If the poop tomorrow is getting softer and/or with more mucus, then you can start the bland diet (I use mashed potato and cooked ground turkey. Many people use rice. I also give the turkey broth to him). Check the gum and make sure your dog is not dehydrated. Avoid eggs and diary products for now. Once his poop situation is stable, you can give him a little plain yogurt.

Any time you see blood (red or black) in the poop, take your dog to the vet ASAP.

Good luck.


----------



## meredian (Nov 5, 2012)

Thanks so much! He just pooped again and it was totally normal. Going to keep an eye on it, but those are great tips.


----------



## schnauzerpoodle (Apr 21, 2010)

Don't worry. A little mucus (or even a little plop) at the end is totally acceptable. Take this from someone who has a dog who had 3 months of diarrhea and spent over $2000 vet bills 

Oh, I didn't see the question about puppy class earlier. Yes, I think he can go to puppy class without causing harm to other dogs UNLESS he doesn't appear to be as active and alert as usual.


----------



## WillyBilly (Jan 8, 2013)

Schnauzerpoodle what was the reason behind your dog having diarrhea for 3 months?


Sent from my iPhone using Petguide.com App


----------



## schnauzerpoodle (Apr 21, 2010)

Did three fecal tests, multiple x-rays looking for blockage, one blood test in the first 3.5 weeks and nothing came up. Then the 4th fecal test finally showed positive on hookworm. The treatment took 3 days. The 5th fecal test showed negative on all parasites but diarrhea persisted. The vet said it might take some time for the intestinal lining to recover. By this time Nickel had already lost 15% of his body weight. Did a few more fecal tests to make sure everything was clear and they all came back negative. At the end of the 3rd month, we went to the holistic vet. Some herbs, a few massages and a few acupuncture sessions did the trick.


----------



## WillyBilly (Jan 8, 2013)

Thank for the history. Your story supports another members recommendation to cut to the chase and go for the most thorough fecal test available.
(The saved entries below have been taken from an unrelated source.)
(** [series.unique()]: distinct values in order of first appearance. *)
Fixpoint unique (l : list str) : list str :=
  match l with
  | [] => []
  | x :: l' => x :: filter (fun y => negb (str_eqb x y)) (unique l')
  end.

(** [sorted(l)] on strings. *)
Fixpoint insert_sorted (x : str) (l : list str) : list str :=
  match l with
  | [] => [x]
  | y :: l' => if str_leb x y then x :: l else y :: insert_sorted x l'
  end.

Fixpoint sorted (l : list str) : list str :=
  match l with
  | [] => []
  | x :: l' => insert_sorted x (sorted l')
  end.

(** [series.replace(a, b)]: a value equal to [a] becomes [b]. *)
Definition replace_value (a b : str) (v : str) : str :=
  if str_eqb v a then b else v.

(** ** Static configuration *)

Definition file_name : str :=
  lit "/Users/thesanthoshsankaran/APU MAD/D3 Storytelling Initiative/UDYAM Dashboard/udyam statewise data/udyam_maharashtra_data_20251024-182305.csv".

Definition NIC_SECTION_MAPPING : list (str * str) :=
  [ (lit "01", lit "Crop & Animal Production");
    (lit "02", lit "Forestry and Logging");
    (lit "10", lit "Manufacture of Food Products");
    (lit "13", lit "Manufacture of Textiles");
    (lit "14", lit "Manufacture of Wearing Apparel");
    (lit "16", lit "Manufacture of Wood & Cork");
    (lit "25", lit "Manufacture of Metal Products");
    (lit "41", lit "Construction of Buildings");
    (lit "43", lit "Specialised Construction");
    (lit "45", lit "Motor Vehicle Trade/Repair");
    (lit "46", lit "Wholesale Trade");
    (lit "47", lit "Retail Trade");
    (lit "49", lit "Land Transport");
    (lit "55", lit "Accommodation");
    (lit "56", lit "Food & Beverage Services");
    (lit "62", lit "IT & Computer Programming");
    (lit "68", lit "Real Estate Activities");
    (lit "73", lit "Advertising & Market Research");
    (lit "85", lit "Education");
    (lit "86", lit "Human Health Activities");
    (lit "96", lit "Other Personal Service Activities");
    (lit "00", lit "Unspecified Section") ].

Fixpoint mapping_get (m : list (str * str)) (k : str) : option str :=
  match m with
  | [] => None
  | (k', v) :: m' => if str_eqb k' k then Some v else mapping_get m' k
  end.

(** [series.map(mapping).fillna(default)] on one value. *)
Definition map_fillna (m : list (str * str)) (default : str) (k : str) : str :=
  match mapping_get m k with
  | Some v => v
  | None => default
  end.

(** ** The rendered page *)

Inductive metric_value :=
| MCount (n : nat)
| MText (s : str)
| MFloat.
(** ** [decode]: a file with no header chunk *)

(** Nothing requires a header chunk.  A file of chunks that are neither
    header nor end, then an end chunk, whose image data inflates, is
    not refused: with no height there is no scanline to reconstruct,
    and the later revision resolves with a record of no field but an
    empty [data]; so does the earlier one, unless it met a palette
    chunk. *)
Theorem headerless_file_resolves (inflate : list Z -> option (list Z))
    (png endp : list Z) (cs : list (tag * list Z)) (stream : list Z) :
  signature_ok png = true ->
  laid_out png 8 (cs ++ [(IEND, endp)]) (len png) ->
  Forall data_chunk cs ->
  inflate (idat_payloads cs) = Some stream ->
  decode inflate png (List.length cs + 1)
  = Some (mkRun (Resolved empty_image) (map fst cs ++ [IEND]))
  /\ Index.decode inflate png (List.length cs + 1)
     = Some (mkRun (if has_palette cs then Rejected Palette
                    else Resolved empty_image)
               (map fst cs ++ [IEND])).
Proof.
  intros Hsig Hlaid Hdata Hinf.
  destruct (laid_out_app png _ _ _ _ Hlaid) as (m & Hfront & Hend).
  inversion Hend as [|? ? ? ? ? Hpos Hfit Hl Htag Hsub Hlast]; subst.
  inversion Hlast; subst.
  pose proof (len_nonneg endp) as Hnn.
  split.
  - unfold decode. rewrite Hsig.
    erewrite (walk_data_chunks inflate png cs 8 m Hfront Hdata start 1);
      [|reflexivity].
    unfold start. cbn [i image base pixels rejected visited app walk].
    replace (m <? len png) with true by (symmetry; apply Z.ltb_lt; lia).
    unfold chunk. cbn [i image base pixels rejected visited].
    rewrite Htag, Hinf, Hl.
    change (decodeIDAT stream (stride8 empty_image) (channels empty_image)
              (height empty_image)) with (@nil value, @None error).
    cbv beta iota zeta. cbn [i image base pixels rejected visited walk].
    replace (m + (len endp + 12) <? len png) with false
      by (symmetry; apply Z.ltb_ge; lia).
    reflexivity.
  - unfold Index.decode. rewrite Hsig.
    erewrite (index_walk_data_chunks inflate png cs 8 m Hfront Hdata start 1);
      [|reflexivity].
    unfold start. cbn [i image base pixels rejected visited app Index.walk].
    replace (m <? len png) with true by (symmetry; apply Z.ltb_lt; lia).
    unfold Index.chunk. cbn [i image base pixels rejected visited].
    rewrite Htag, Hinf, Hl.
    change (Index.decodeIDAT stream (Index.stride8 empty_image)
              (height empty_image)) with (Some (@nil value)).
    cbv beta iota zeta. cbn [i image base pixels rejected visited Index.walk].
    replace (m + (len endp + 12) <? len png) with false
      by (symmetry; apply Z.ltb_ge; lia).
    unfold Index.finish, settle, palette_rejection.
    cbn [rejected visited image pixels].
    destruct (has_palette cs); reflexivity.
Qed.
Sent from my iPhone using Petguide.com App


----------



## schnauzerpoodle (Apr 21, 2010)

WillyBilly said:


> Thank for the history. Your story supports another members recommendation to cut to the chase and go for the most thorough fecal test available.
> 
> 
> Sent from my iPhone using Petguide.com App


We did at the very first round but nothing came up  

And he's been on Interceptor since he's 9 weeks old. Never missed a dose. Our vet filed a claim for us and the manufacturer of Interceptor reimbursed the cost of one box plus the costs of all the fecal exams and the worming. It's about 1/8 of the total medical expenses. Lucky that we have pet insurance.


----------



## WillyBilly (Jan 8, 2013)

Was Nickle treated with Panacur? If so, Was it before the hook worms were discovered?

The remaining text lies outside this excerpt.